» Task details:
Scan the listing below for "EINVAL", then report every line that has it.

» Data listing:
(* ===== verification/Smp.v ===== *)
(** * Load balancing between CPUs (kernel/sched/smp.c)

    Affinity, the choice of CPUs, migration, balancing and stealing.  Each pass
    under the two queue locks is one transition; the scans between them read the
    state they find.  Processor bring-up and grace periods are not here. *)

From S2P Require Import Prelude KList Bitmap SchedTypes Sched.

Set Default Goal Selector "!".

Definition LB_INTERVAL_MIN : Z := 32.
Definition LB_INTERVAL_MAX : Z := 256.
Definition LB_INTERVAL_DEF : Z := 100.
Definition LOAD_IMBALANCE_THRESHOLD : Z := 150.
Definition MAX_MIGRATE_PER_BALANCE : Z := 4.
Definition STEAL_MIN_RESERVE : Z := 2.

Definition smp_cpu_online (s : sched) (c : Z) : bool :=
  if c >=? CONFIG_MAX_CPUS then false else negb (Z.land (online_mask s) (u32 (Z.shiftl 1 c)) =? 0).

Definition smp_sched_init (s : sched) : sched :=
  upd_mstats (replicate (Z.to_nat CONFIG_MAX_CPUS) (MStats 0 0 0 0))
    (upd_lb (replicate (Z.to_nat CONFIG_MAX_CPUS) (LB 0 LB_INTERVAL_DEF 0)) s).

Definition smp_enqueue (cpu_id priority : Z) : Z :=
  if cpu_id >=? CONFIG_MAX_CPUS then - EINVAL else if priority >? 255 then - EINVAL else KERNEL_OK.

Definition smp_dequeue (cpu_id priority : Z) : Z :=
  if cpu_id >=? CONFIG_MAX_CPUS then - EINVAL else if priority >? 255 then - EINVAL else KERNEL_OK.

(** ** Queues of another CPU *)

Definition remote_pick_highest (c : Z) (s : sched) : option (option Z) :=
  if c >=? CONFIG_MAX_CPUS then Some None
  else
    q ← get_q s c;
    hp ← bitmap256_find_highest (Some (bitmap q));
    if hp >=? CONFIG_PRIORITY_LEVELS then Some None
    else
      e ← list_empty (Some (RqHead c hp)) (snodes s);
      if (e : bool) then Some None
      else n ← get_next (snodes s) (Some (RqHead c hp)); t ← rq_entry n; Some (Some t).

Definition remote_remove_thread (c t : Z) (s : sched) : option sched :=
  s ← on_snodes (list_del_init (Some (RqNode t))) s;
  th ← get_thread s t;
  e ← list_empty (Some (RqHead c (prio th))) (snodes s);
  q ← get_q s c;
  q ← if (e : bool) then bm ← bitmap256_clear (bitmap q) (prio th); Some (set_bitmap bm q) else Some q;
  on_q c (λ _, if nr_running q >? 0 then set_nr (nr_running q - 1) q else q) s.

Definition remote_add_thread (c t : Z) (s : sched) : option sched :=
  q ← get_q s c;
  th ← get_thread s t;
  bm ← bitmap256_set (bitmap q) (prio th);
  s ← on_q c (set_bitmap bm) s;
  s ← on_snodes (list_add_tail (Some (RqNode t)) (Some (RqHead c (prio th)))) s;
  on_q c (λ q, set_nr (u32 (nr_running q + 1)) q) s.

(** ** Affinity *)

Definition smp_set_affinity (t cpu_mask : Z) (s : sched) : option (sched * Z) :=
  if t >=? CONFIG_MAX_THREADS then Some (s, - EINVAL)
  else if cpu_mask =? 0 then s ← on_thread t (set_affinity 0) s; Some (s, KERNEL_OK)
  else
    let valid_mask := Z.land cpu_mask (u32 (Z.shiftl 1 CONFIG_MAX_CPUS) - 1) in
    if valid_mask =? 0 then Some (s, - EINVAL)
    else s ← on_thread t (set_affinity valid_mask) s; Some (s, KERNEL_OK).

Definition smp_get_affinity (t : Z) (s : sched) : option Z :=
  if t >=? CONFIG_MAX_THREADS then Some 0 else th ← get_thread s t; Some (affinity_mask th).

Definition smp_affinity_allowed (t c : Z) (s : sched) : option bool :=
  if c >=? CONFIG_MAX_CPUS then Some false
  else
    mask ← smp_get_affinity t s;
    Some (if mask =? 0 then true else negb (Z.land mask (u32 (Z.shiftl 1 c)) =? 0)).

(** ** Choosing a CPU *)

(** The scan for the least loaded CPU among those that pass [ok]. *)
Fixpoint scan_min (n : nat) (c : Z) (ok : Z → bool) (s : sched) (best min : Z) : option (Z * Z) :=
  match n with
  | O => Some (best, min)
  | S n =>
      if negb (ok c) then scan_min n (c + 1) ok s best min
      else
        q ← get_q s c;
        if nr_running q <? min then scan_min n (c + 1) ok s c (nr_running q)
        else scan_min n (c + 1) ok s best min
  end.

(** The scan for the most loaded one. *)
Fixpoint scan_max (n : nat) (c : Z) (ok : Z → bool) (s : sched) (best max : Z) : option (Z * Z) :=
  match n with
  | O => Some (best, max)
  | S n =>
      if negb (ok c) then scan_max n (c + 1) ok s best max
      else
        q ← get_q s c;
        if nr_running q >? max then scan_max n (c + 1) ok s c (nr_running q)
        else scan_max n (c + 1) ok s best max
  end.

Definition ncpus : nat := Z.to_nat CONFIG_MAX_CPUS.

Definition mask_ok (mask c : Z) : bool := (mask =? 0) || negb (Z.land mask (u32 (Z.shiftl 1 c)) =? 0).

Definition smp_select_target_cpu (t exclude : Z) (s : sched) : option Z :=
  mask ← smp_get_affinity t s;
  r ← scan_min ncpus 0 (λ c, negb (c =? exclude) && smp_cpu_online s c && mask_ok mask c) s SMP_CPU_INVALID 0xFFFFFFFF;
  Some r.1.

Fixpoint first_online (n : nat) (c : Z) (s : sched) : Z :=
  match n with O => 0 | S n => if smp_cpu_online s c then c else first_online n (c + 1) s end.

Definition smp_select_enqueue_cpu (t hint : Z) (s : sched) : option Z :=
  mask ← smp_get_affinity t s;
  if mask =? 0 then
    if (hint <? CONFIG_MAX_CPUS) && smp_cpu_online s hint then Some hint else Some (first_online ncpus 0 s)
  else
    r ← scan_min ncpus 0 (λ c, smp_cpu_online s c && negb (Z.land mask (u32 (Z.shiftl 1 c)) =? 0)) s
          SMP_CPU_INVALID 0xFFFFFFFF;
    Some (if r.1 =? SMP_CPU_INVALID then 0 else r.1).

Definition smp_get_load (c : Z) (s : sched) : option Z :=
  if c >=? CONFIG_MAX_CPUS then Some 0 else q ← get_q s c; Some (nr_running q).

(** ** Balancing *)

Fixpoint sum_load (n : nat) (c : Z) (s : sched) (total cpus : Z) : option (Z * Z) :=
  match n with
  | O => Some (total, cpus)
  | S n =>
      if smp_cpu_online s c then q ← get_q s c; sum_load n (c + 1) s (u32 (total + nr_running q)) (cpus + 1)
      else sum_load n (c + 1) s total cpus
  end.

Fixpoint any_overloaded (n : nat) (c avg : Z) (s : sched) : option bool :=
  match n with
  | O => Some false
  | S n =>
      if smp_cpu_online s c then
        q ← get_q s c;
        if u32 (nr_running q * 100) >? u32 (avg * LOAD_IMBALANCE_THRESHOLD) then Some true
        else any_overloaded n (c + 1) avg s
      else any_overloaded n (c + 1) avg s
  end.

(** The adaptive interval. *)
Definition adapt_interval (need : bool) (i : Z) : Z :=
  if need then (if i >? LB_INTERVAL_MIN then i / 2 else i)
  else (if i <? LB_INTERVAL_MAX then u32 (i + i / 4) else i).

Definition need_load_balance (c : Z) (s : sched) : option (sched * bool) :=
  r ← sum_load ncpus 0 s 0 0;
  let '(total, cpus) := r in
  if cpus <=? 1 then Some (s, false)
  else
    let avg := total / cpus in
    if avg =? 0 then Some (s, false)
    else
      need ← any_overloaded ncpus 0 avg s;
      if c <? CONFIG_MAX_CPUS then
        l ← (lb_state s).[c];
        ls ← zupdate (lb_state s) c (LB (lb_count l) (adapt_interval need (lb_interval l)) (lb_pending l));
        Some (upd_lb ls s, need)
      else Some (s, need).

Definition on_stats (c : Z) (f : smp_migrate_stats_t → smp_migrate_stats_t) (s : sched) : option sched :=
  m ← (migrate_stats s).[c]; ms ← zupdate (migrate_stats s) c (f m); Some (upd_mstats ms s).

Definition add_reject m := MStats (migrate_count m) (steal_count m) (u32 (affinity_reject m + 1)) (load_balance_count m).
Definition add_steal m := MStats (migrate_count m) (u32 (steal_count m + 1)) (affinity_reject m) (load_balance_count m).
Definition add_migrated n m := MStats (u32 (migrate_count m + n)) (steal_count m) (affinity_reject m) (load_balance_count m).
Definition add_balance m := MStats (migrate_count m) (steal_count m) (affinity_reject m) (u32 (load_balance_count m + 1)).

(** [smp_affinity_allowed] is asked only for identifiers in the table. *)
Definition migration_refused (t dst : Z) (s : sched) : option bool :=
  th ← get_thread s t;
  if tid th <? CONFIG_MAX_THREADS then a ← smp_affinity_allowed (tid th) dst s; Some (negb a) else Some false.

(** One turn of the migration loop, under both queue locks; [false] leaves the
    loop. *)
Definition migrate_step (src dst : Z) (s : sched) : option (sched * bool) :=
  r ← remote_pick_highest src s;
  match r with
  | None => Some (s, false)
  | Some t =>
      no ← migration_refused t dst s;
      if (no : bool) then s ← on_stats src add_reject s; Some (s, false)
      else
        s ← remote_remove_thread src t s;
        s ← remote_add_thread dst t s;
        Some (s, true)
  end.

Fixpoint migrate_loop (n : nat) (src dst migrated : Z) (s : sched) : option (sched * Z) :=
  match n with
  | O => Some (s, migrated)
  | S n =>
      r ← migrate_step src dst s;
      let '(s, more) := r in
      if (more : bool) then migrate_loop n src dst (migrated + 1) s else Some (s, migrated)
  end.

(** [ipi_send(cpu, IPI_TYPE_RESCHEDULE)] *)
Definition ipi_reschedule (c : Z) (s : sched) : sched := upd_ipis (ipis s ++ [c]) s.

(** The end of a balancing that migrated threads. *)
Definition balance_done (src dst migrated : Z) (s : sched) : option sched :=
  if migrated >? 0 then
    let s := ipi_reschedule dst s in
    s ← on_stats src (add_migrated migrated) s;
    on_stats dst add_balance s
  else Some s.

(** The locks are released between two turns of the loop: the whole call is one
    transition only when nothing runs in between; its parts are transitions of
    their own in [SchedSystem]. *)
Definition smp_load_balance (s : sched) : option (sched * Z) :=
  r ← need_load_balance 0 s;
  let '(s, need) := r in
  if negb need then Some (s, KERNEL_OK)
  else
    m ← scan_max ncpus 0 (smp_cpu_online s) s 0 0;
    let '(src, max_load) := m in
    d ← scan_min ncpus 0 (λ c, smp_cpu_online s c && negb (c =? src)) s SMP_CPU_INVALID 0xFFFFFFFF;
    let dst := d.1 in
    if (dst =? SMP_CPU_INVALID) || (src =? dst) then Some (s, KERNEL_OK)
    else
      let limit := max_load / 2 in
      let limit := if limit >? MAX_MIGRATE_PER_BALANCE then MAX_MIGRATE_PER_BALANCE else limit in
      let limit := if limit =? 0 then 1 else limit in
      r ← migrate_loop (Z.to_nat limit) src dst 0 s;
      let '(s, migrated) := r in
      s ← balance_done src dst migrated s;
      Some (s, KERNEL_OK).

(** ** Stealing *)

Definition smp_work_steal (c : Z) (s : sched) : option (sched * Z) :=
  if c >=? CONFIG_MAX_CPUS then Some (s, - EINVAL)
  else
    q ← get_q s c;
    if nr_running q >? 0 then Some (s, KERNEL_OK)
    else
      m ← scan_max ncpus 0 (λ i, smp_cpu_online s i && negb (i =? c)) s SMP_CPU_INVALID STEAL_MIN_RESERVE;
      let src := m.1 in
      if src =? SMP_CPU_INVALID then Some (s, KERNEL_OK)
      else
        sq ← get_q s src;
        if nr_running sq <=? STEAL_MIN_RESERVE then Some (s, KERNEL_OK)
        else
          hp ← bitmap256_find_highest (Some (bitmap sq));
          if hp >=? CONFIG_PRIORITY_LEVELS then Some (s, KERNEL_OK)
          else
            e ← list_empty (Some (RqHead src hp)) (snodes s);
            if (e : bool) then Some (s, KERNEL_OK)
            else
              n ← get_prev (snodes s) (Some (RqHead src hp));
              t ← rq_entry n;
              no ← migration_refused t c s;
              if (no : bool) then s ← on_stats src add_reject s; Some (s, KERNEL_OK)
              else
                s ← remote_remove_thread src t s;
                s ← remote_add_thread c t s;
                s ← on_stats src add_steal s;
                Some (ipi_reschedule src s, KERNEL_OK).

Definition smp_idle_balance (c : Z) (s : sched) : option sched :=
  if c >=? CONFIG_MAX_CPUS then Some s
  else
    l ← (lb_state s).[c];
    s ← if negb (lb_pending l =? 0) then
          ls ← zupdate (lb_state s) c (LB (lb_count l) (lb_interval l) 0);
          r ← smp_load_balance (upd_lb ls s);
          Some r.1
        else Some s;
    q ← get_q s c;
    if nr_running q =? 0 then r ← smp_work_steal c s; Some r.1 else Some s.

(** ** Migration on request *)

Definition smp_migrate_thread (src dst priority t : Z) (s : sched) : option (sched * Z) :=
  if (src >=? CONFIG_MAX_CPUS) || (dst >=? CONFIG_MAX_CPUS) then Some (s, - EINVAL)
  else if src =? dst then Some (s, KERNEL_OK)
  else if negb (smp_cpu_online s dst) then Some (s, - EINVAL)
  else if t >=? CONFIG_MAX_THREADS then Some (s, - EINVAL)
  else
    a ← smp_affinity_allowed t dst s;
    if negb a then Some (s, - EPERM)
    else
      th ← get_thread s t;
      if negb (bool_decide (tstate th = KTHREAD_STATE_READY)) then Some (s, - EINVAL)
      else
        s ← remote_remove_thread src t s;
        s ← remote_add_thread dst t s;
        Some (ipi_reschedule dst s, KERNEL_OK).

» Answer to this task:
  if cpu_id >=? CONFIG_MAX_CPUS then - EINVAL else if priority >? 255 then - EINVAL else KERNEL_OK.
  if cpu_id >=? CONFIG_MAX_CPUS then - EINVAL else if priority >? 255 then - EINVAL else KERNEL_OK.
  if t >=? CONFIG_MAX_THREADS then Some (s, - EINVAL)
    if valid_mask =? 0 then Some (s, - EINVAL)
  if c >=? CONFIG_MAX_CPUS then Some (s, - EINVAL)
  if (src >=? CONFIG_MAX_CPUS) || (dst >=? CONFIG_MAX_CPUS) then Some (s, - EINVAL)
  else if negb (smp_cpu_online s dst) then Some (s, - EINVAL)
  else if t >=? CONFIG_MAX_THREADS then Some (s, - EINVAL)
      if negb (bool_decide (tstate th = KTHREAD_STATE_READY)) then Some (s, - EINVAL)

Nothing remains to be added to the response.